== TASK ITEM ==
The listing that follows is to be repeated exactly.

== INPUT FOR THIS TASK ==

(** [slice m p n]: the [n] bytes at [p]. *)
Definition slice (m : list Z) (p n : nat) : list Z := firstn n (skipn p m).

Lemma slice_cons m p n : (p < length m)%nat -> slice m p (S n) = get m p :: slice m (p + 1) n.
Proof.
  intros Hp. unfold slice. rewrite Nat.add_1_r. revert p Hp.
  induction m as [|x m IH]; intros [|p] Hp; cbn in *; try lia; [reflexivity|]. apply IH. lia.
Qed.

Lemma skipn_set_lt (m : list Z) q v p : (q < p)%nat -> skipn p (set m q v) = skipn p m.
Proof.
  revert q p. induction m as [|x m IH]; intros [|q] [|p] H; cbn; try lia; try reflexivity. apply IH. lia.
Qed.

(** Where the input may sit relative to the output. *)
Definition placed (out inp n : nat) : Prop :=
  (inp + n <= out \/ out + base64_ENCODE_SIZE n <= inp + n)%nat.

Lemma encode_size_3 n : base64_ENCODE_SIZE (3 + n) = (4 + base64_ENCODE_SIZE n)%nat.
Proof.
  unfold base64_ENCODE_SIZE. replace (3 + n + 2)%nat with (1 * 3 + (n + 2))%nat by lia.
  rewrite Nat.div_add_l by lia. lia.
Qed.

Lemma encode_size_ge n : (n <= base64_ENCODE_SIZE n)%nat /\ (0 < n -> n < base64_ENCODE_SIZE n)%nat.
Proof.
  unfold base64_ENCODE_SIZE. pose proof (Nat.div_mod_eq (n + 2) 3). pose proof (Nat.mod_upper_bound (n + 2) 3). lia.
Qed.

Definition spliced (m : list Z) (out inp n : nat) : list Z :=
  firstn out m ++ rfc_encode (slice m inp n) ++ skipn (out + base64_ENCODE_SIZE n) m.

Lemma splice4 (m cs : list Z) out inp n : length cs = 4%nat ->
  (out + 4 <= length m)%nat -> (inp + n <= out \/ out + 4 <= inp)%nat ->
  let m' := firstn out m ++ cs ++ skipn (out + 4) m in
  length m' = length m /\ slice m' inp n = slice m inp n /\
  firstn (out + 4) m' = firstn out m ++ cs /\ forall k, skipn (out + 4 + k) m' = skipn (out + 4 + k) m.
Proof.
  intros Hc Hm Hp m'. unfold m'. assert (length (firstn out m ++ cs) = (out + 4)%nat) as Hl by lens.
  rewrite app_assoc. repeat split.
  - lens.
  - unfold slice. destruct Hp.
    + rewrite !firstn_skipn_comm, firstn_app_l by (rewrite Hl; lia). f_equal.
      rewrite firstn_app_l by lens. now rewrite firstn_firstn, Nat.min_l by lia.
    + f_equal. rewrite skipn_app, Hl, skipn_all2, skipn_skipn by (rewrite Hl; lia).
      cbn [app]. f_equal. lia.
  - rewrite firstn_app_l, firstn_all2 by (rewrite Hl; lia). reflexivity.
  - intros k. rewrite skipn_app, Hl, skipn_all2, skipn_skipn by (rewrite Hl; lia).
    cbn [app]. f_equal. lia.
Qed.

Lemma slice_bytes m inp n : (inp + n <= length m)%nat -> bytes (slice m inp n) ->
  forall i, (i < n)%nat -> is_byte (get m (inp + i)).
Proof.
  intros Hm Hb i Hi. unfold bytes in Hb. rewrite Forall_forall in Hb. apply Hb.
  replace (get m (inp + i)) with (nth i (slice m inp n) 0).
  - apply nth_In. unfold slice. lens.
  - unfold slice, get. rewrite nth_firstn, (proj2 (Nat.ltb_lt i n)) by lia. apply nth_skipn.
Qed.
Lemma poly1305_spec self key chunks :
  length (buffer self) = 16%nat -> length key = 32%nat -> bytes key -> bytes (concat chunks) ->
  5 <= Rfc.acc key (concat chunks) ->
  poly1305_finish (fold_left poly1305_update chunks (poly1305_init self key)) = Rfc.mac key (concat chunks).
Proof.
  intros Hbuf Hk Hkb Hb Hacc.
  destruct (poly1305_finish_spec self key chunks Hbuf Hk Hkb Hb) as (H & HH & Hm & ->).
  unfold Rfc.mac. rewrite <- Hm in *.
  assert (H mod p = H) as ->; [|reflexivity].
  apply Z.mod_small. destruct (Z_lt_dec H p); [lia|exfalso].
  rewrite <- (Z.mod_unique_pos H p 1 (H - p)) in Hacc; unfold Rfc.p in *; lia.
Qed.


(** The example of RFC 8439, section 2.5.2, in three pieces. *)
Definition rfc_key : list Z :=
  [0x85; 0xD6; 0xBE; 0x78; 0x57; 0x55; 0x6D; 0x33; 0x7F; 0x44; 0x52; 0xFE; 0x42; 0xD5; 0x06; 0xA8;
   0x01; 0x03; 0x80; 0x8A; 0xFB; 0x0D; 0xB2; 0xFD; 0x4A; 0xBF; 0xF6; 0xAF; 0x41; 0x49; 0xF5; 0x1B].


(** the final reduction is incomplete: there is a one block message and key (the
    seventh vector of RFC 8439, appendix A.3) whose accumulator ends in [p, 2^130),
    and for which the tag computed is not the one of the RFC. *)
Theorem poly1305_unreduced :
  exists self key msg,
    length (buffer self) = 16%nat /\ length key = 32%nat /\ bytes key /\ bytes msg /\
    Rfc.mac key msg = 3 :: repeat 0 15 /\
    poly1305_finish (poly1305_update (poly1305_init self key) msg) = 254 :: repeat 255 15.
Proof.
  exists (Stream (PolyCore 0 0 0 0 0 0 0 0) (repeat 0 16) 0), (2 :: repeat 0 31), (repeat 255 16).
  repeat split; try reflexivity; try (repeat constructor; lia).
Qed.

== YOUR SOLUTION ==
(** [slice m p n]: the [n] bytes at [p]. *)
Definition slice (m : list Z) (p n : nat) : list Z := firstn n (skipn p m).

Lemma slice_cons m p n : (p < length m)%nat -> slice m p (S n) = get m p :: slice m (p + 1) n.
Proof.
  intros Hp. unfold slice. rewrite Nat.add_1_r. revert p Hp.
  induction m as [|x m IH]; intros [|p] Hp; cbn in *; try lia; [reflexivity|]. apply IH. lia.
Qed.

Lemma skipn_set_lt (m : list Z) q v p : (q < p)%nat -> skipn p (set m q v) = skipn p m.
Proof.
  revert q p. induction m as [|x m IH]; intros [|q] [|p] H; cbn; try lia; try reflexivity. apply IH. lia.
Qed.

(** Where the input may sit relative to the output. *)
Definition placed (out inp n : nat) : Prop :=
  (inp + n <= out \/ out + base64_ENCODE_SIZE n <= inp + n)%nat.

Lemma encode_size_3 n : base64_ENCODE_SIZE (3 + n) = (4 + base64_ENCODE_SIZE n)%nat.
Proof.
  unfold base64_ENCODE_SIZE. replace (3 + n + 2)%nat with (1 * 3 + (n + 2))%nat by lia.
  rewrite Nat.div_add_l by lia. lia.
Qed.

Lemma encode_size_ge n : (n <= base64_ENCODE_SIZE n)%nat /\ (0 < n -> n < base64_ENCODE_SIZE n)%nat.
Proof.
  unfold base64_ENCODE_SIZE. pose proof (Nat.div_mod_eq (n + 2) 3). pose proof (Nat.mod_upper_bound (n + 2) 3). lia.
Qed.

Definition spliced (m : list Z) (out inp n : nat) : list Z :=
  firstn out m ++ rfc_encode (slice m inp n) ++ skipn (out + base64_ENCODE_SIZE n) m.

Lemma splice4 (m cs : list Z) out inp n : length cs = 4%nat ->
  (out + 4 <= length m)%nat -> (inp + n <= out \/ out + 4 <= inp)%nat ->
  let m' := firstn out m ++ cs ++ skipn (out + 4) m in
  length m' = length m /\ slice m' inp n = slice m inp n /\
  firstn (out + 4) m' = firstn out m ++ cs /\ forall k, skipn (out + 4 + k) m' = skipn (out + 4 + k) m.
Proof.
  intros Hc Hm Hp m'. unfold m'. assert (length (firstn out m ++ cs) = (out + 4)%nat) as Hl by lens.
  rewrite app_assoc. repeat split.
  - lens.
  - unfold slice. destruct Hp.
    + rewrite !firstn_skipn_comm, firstn_app_l by (rewrite Hl; lia). f_equal.
      rewrite firstn_app_l by lens. now rewrite firstn_firstn, Nat.min_l by lia.
    + f_equal. rewrite skipn_app, Hl, skipn_all2, skipn_skipn by (rewrite Hl; lia).
      cbn [app]. f_equal. lia.
  - rewrite firstn_app_l, firstn_all2 by (rewrite Hl; lia). reflexivity.
  - intros k. rewrite skipn_app, Hl, skipn_all2, skipn_skipn by (rewrite Hl; lia).
    cbn [app]. f_equal. lia.
Qed.

Lemma slice_bytes m inp n : (inp + n <= length m)%nat -> bytes (slice m inp n) ->
  forall i, (i < n)%nat -> is_byte (get m (inp + i)).
Proof.
  intros Hm Hb i Hi. unfold bytes in Hb. rewrite Forall_forall in Hb. apply Hb.
  replace (get m (inp + i)) with (nth i (slice m inp n) 0).
  - apply nth_In. unfold slice. lens.
  - unfold slice, get. rewrite nth_firstn, (proj2 (Nat.ltb_lt i n)) by lia. apply nth_skipn.
Qed.
Lemma poly1305_spec self key chunks :
  length (buffer self) = 16%nat -> length key = 32%nat -> bytes key -> bytes (concat chunks) ->
  5 <= Rfc.acc key (concat chunks) ->
  poly1305_finish (fold_left poly1305_update chunks (poly1305_init self key)) = Rfc.mac key (concat chunks).
Proof.
  intros Hbuf Hk Hkb Hb Hacc.
  destruct (poly1305_finish_spec self key chunks Hbuf Hk Hkb Hb) as (H & HH & Hm & ->).
  unfold Rfc.mac. rewrite <- Hm in *.
  assert (H mod p = H) as ->; [|reflexivity].
  apply Z.mod_small. destruct (Z_lt_dec H p); [lia|exfalso].
  rewrite <- (Z.mod_unique_pos H p 1 (H - p)) in Hacc; unfold Rfc.p in *; lia.
Qed.


(** The example of RFC 8439, section 2.5.2, in three pieces. *)
Definition rfc_key : list Z :=
  [0x85; 0xD6; 0xBE; 0x78; 0x57; 0x55; 0x6D; 0x33; 0x7F; 0x44; 0x52; 0xFE; 0x42; 0xD5; 0x06; 0xA8;
   0x01; 0x03; 0x80; 0x8A; 0xFB; 0x0D; 0xB2; 0xFD; 0x4A; 0xBF; 0xF6; 0xAF; 0x41; 0x49; 0xF5; 0x1B].


(** the final reduction is incomplete: there is a one block message and key (the
    seventh vector of RFC 8439, appendix A.3) whose accumulator ends in [p, 2^130),
    and for which the tag computed is not the one of the RFC. *)
Theorem poly1305_unreduced :
  exists self key msg,
    length (buffer self) = 16%nat /\ length key = 32%nat /\ bytes key /\ bytes msg /\
    Rfc.mac key msg = 3 :: repeat 0 15 /\
    poly1305_finish (poly1305_update (poly1305_init self key) msg) = 254 :: repeat 255 15.
Proof.
  exists (Stream (PolyCore 0 0 0 0 0 0 0 0) (repeat 0 16) 0), (2 :: repeat 0 31), (repeat 255 16).
  repeat split; try reflexivity; try (repeat constructor; lia).
Qed.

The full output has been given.